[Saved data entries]
──────

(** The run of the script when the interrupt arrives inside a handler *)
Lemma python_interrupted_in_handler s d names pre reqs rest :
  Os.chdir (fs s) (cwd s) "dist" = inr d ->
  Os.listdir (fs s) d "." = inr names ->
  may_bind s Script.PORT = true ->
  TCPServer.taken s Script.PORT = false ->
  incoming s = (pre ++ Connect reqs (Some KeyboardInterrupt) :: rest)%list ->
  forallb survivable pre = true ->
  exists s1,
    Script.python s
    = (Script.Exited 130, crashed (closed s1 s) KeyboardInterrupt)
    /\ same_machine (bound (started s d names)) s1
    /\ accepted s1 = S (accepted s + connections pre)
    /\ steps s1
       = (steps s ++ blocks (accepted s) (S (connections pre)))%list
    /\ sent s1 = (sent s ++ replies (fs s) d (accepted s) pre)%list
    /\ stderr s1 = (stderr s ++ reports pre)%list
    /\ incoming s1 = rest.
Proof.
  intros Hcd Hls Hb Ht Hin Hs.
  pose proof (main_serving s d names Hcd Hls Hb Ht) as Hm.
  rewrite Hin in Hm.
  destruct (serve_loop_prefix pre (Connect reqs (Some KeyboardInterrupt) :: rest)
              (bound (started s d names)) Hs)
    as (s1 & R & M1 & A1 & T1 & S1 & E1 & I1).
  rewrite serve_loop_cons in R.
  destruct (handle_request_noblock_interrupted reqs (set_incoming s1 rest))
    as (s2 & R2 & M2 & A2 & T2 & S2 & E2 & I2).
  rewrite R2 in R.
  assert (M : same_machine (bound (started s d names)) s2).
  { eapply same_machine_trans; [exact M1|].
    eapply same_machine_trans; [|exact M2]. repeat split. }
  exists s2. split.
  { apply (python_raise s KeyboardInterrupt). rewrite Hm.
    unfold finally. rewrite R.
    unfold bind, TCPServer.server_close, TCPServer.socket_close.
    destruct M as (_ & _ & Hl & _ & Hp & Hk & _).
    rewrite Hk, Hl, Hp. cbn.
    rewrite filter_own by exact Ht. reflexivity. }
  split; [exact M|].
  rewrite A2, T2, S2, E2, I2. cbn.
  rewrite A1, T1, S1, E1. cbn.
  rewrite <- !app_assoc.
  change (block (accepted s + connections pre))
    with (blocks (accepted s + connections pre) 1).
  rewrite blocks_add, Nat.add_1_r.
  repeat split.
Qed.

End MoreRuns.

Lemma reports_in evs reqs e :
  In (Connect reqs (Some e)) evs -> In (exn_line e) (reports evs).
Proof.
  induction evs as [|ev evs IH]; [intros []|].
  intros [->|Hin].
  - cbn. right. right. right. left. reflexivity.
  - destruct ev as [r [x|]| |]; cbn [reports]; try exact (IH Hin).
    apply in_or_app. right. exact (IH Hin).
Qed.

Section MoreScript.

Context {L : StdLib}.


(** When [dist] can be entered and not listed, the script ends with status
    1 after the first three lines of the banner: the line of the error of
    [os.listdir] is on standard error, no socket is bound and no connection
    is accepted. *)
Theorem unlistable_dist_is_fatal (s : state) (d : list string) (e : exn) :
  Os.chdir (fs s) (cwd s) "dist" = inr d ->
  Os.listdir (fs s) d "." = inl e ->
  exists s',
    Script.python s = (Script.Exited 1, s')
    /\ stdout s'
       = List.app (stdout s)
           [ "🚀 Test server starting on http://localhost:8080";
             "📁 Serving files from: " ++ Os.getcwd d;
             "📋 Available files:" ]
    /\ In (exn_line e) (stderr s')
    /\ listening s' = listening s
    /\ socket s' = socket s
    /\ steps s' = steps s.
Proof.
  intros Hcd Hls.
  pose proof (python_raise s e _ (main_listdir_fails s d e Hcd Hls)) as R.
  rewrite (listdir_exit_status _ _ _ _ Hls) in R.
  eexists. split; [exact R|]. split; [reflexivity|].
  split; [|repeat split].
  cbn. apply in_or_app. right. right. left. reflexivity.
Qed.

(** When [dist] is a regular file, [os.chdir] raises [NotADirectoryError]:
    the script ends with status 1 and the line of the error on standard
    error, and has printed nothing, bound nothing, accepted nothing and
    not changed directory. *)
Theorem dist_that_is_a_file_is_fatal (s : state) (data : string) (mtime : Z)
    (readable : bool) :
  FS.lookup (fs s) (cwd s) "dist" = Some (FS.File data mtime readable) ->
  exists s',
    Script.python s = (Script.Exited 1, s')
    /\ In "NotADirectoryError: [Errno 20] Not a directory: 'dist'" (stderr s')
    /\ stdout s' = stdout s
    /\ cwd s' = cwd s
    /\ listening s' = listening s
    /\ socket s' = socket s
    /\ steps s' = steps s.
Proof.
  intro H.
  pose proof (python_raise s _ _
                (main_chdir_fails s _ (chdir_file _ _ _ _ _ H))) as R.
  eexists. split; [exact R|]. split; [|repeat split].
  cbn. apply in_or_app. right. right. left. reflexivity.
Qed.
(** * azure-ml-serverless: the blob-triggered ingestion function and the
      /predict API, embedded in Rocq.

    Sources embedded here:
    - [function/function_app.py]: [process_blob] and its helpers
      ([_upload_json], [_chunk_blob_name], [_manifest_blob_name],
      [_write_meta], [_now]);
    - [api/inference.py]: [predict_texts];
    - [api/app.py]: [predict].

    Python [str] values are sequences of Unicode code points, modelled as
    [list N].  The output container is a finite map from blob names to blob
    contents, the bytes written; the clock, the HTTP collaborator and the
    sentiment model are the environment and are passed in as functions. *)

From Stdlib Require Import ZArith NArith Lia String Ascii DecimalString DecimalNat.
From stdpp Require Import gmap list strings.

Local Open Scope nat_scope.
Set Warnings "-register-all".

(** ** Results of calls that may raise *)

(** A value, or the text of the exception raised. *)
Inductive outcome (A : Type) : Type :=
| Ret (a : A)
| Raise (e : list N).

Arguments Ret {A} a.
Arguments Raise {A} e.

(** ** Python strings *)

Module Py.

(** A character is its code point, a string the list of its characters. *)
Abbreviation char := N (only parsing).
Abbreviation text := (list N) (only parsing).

──────

- To do
Look above for the line holding "- destruct ev". Print it and every line after it, exactly, through the line holding "(** When [dist] is".

- Solved exercise
  - destruct ev as [r [x|]| |]; cbn [reports]; try exact (IH Hin).
    apply in_or_app. right. exact (IH Hin).
Qed.

Section MoreScript.

Context {L : StdLib}.


(** When [dist] can be entered and not listed, the script ends with status
    1 after the first three lines of the banner: the line of the error of
    [os.listdir] is on standard error, no socket is bound and no connection
    is accepted. *)
Theorem unlistable_dist_is_fatal (s : state) (d : list string) (e : exn) :
  Os.chdir (fs s) (cwd s) "dist" = inr d ->
  Os.listdir (fs s) d "." = inl e ->
  exists s',
    Script.python s = (Script.Exited 1, s')
    /\ stdout s'
       = List.app (stdout s)
           [ "🚀 Test server starting on http://localhost:8080";
             "📁 Serving files from: " ++ Os.getcwd d;
             "📋 Available files:" ]
    /\ In (exn_line e) (stderr s')
    /\ listening s' = listening s
    /\ socket s' = socket s
    /\ steps s' = steps s.
Proof.
  intros Hcd Hls.
  pose proof (python_raise s e _ (main_listdir_fails s d e Hcd Hls)) as R.
  rewrite (listdir_exit_status _ _ _ _ Hls) in R.
  eexists. split; [exact R|]. split; [reflexivity|].
  split; [|repeat split].
  cbn. apply in_or_app. right. right. left. reflexivity.
Qed.

(** When [dist] is a regular file, [os.chdir] raises [NotADirectoryError]:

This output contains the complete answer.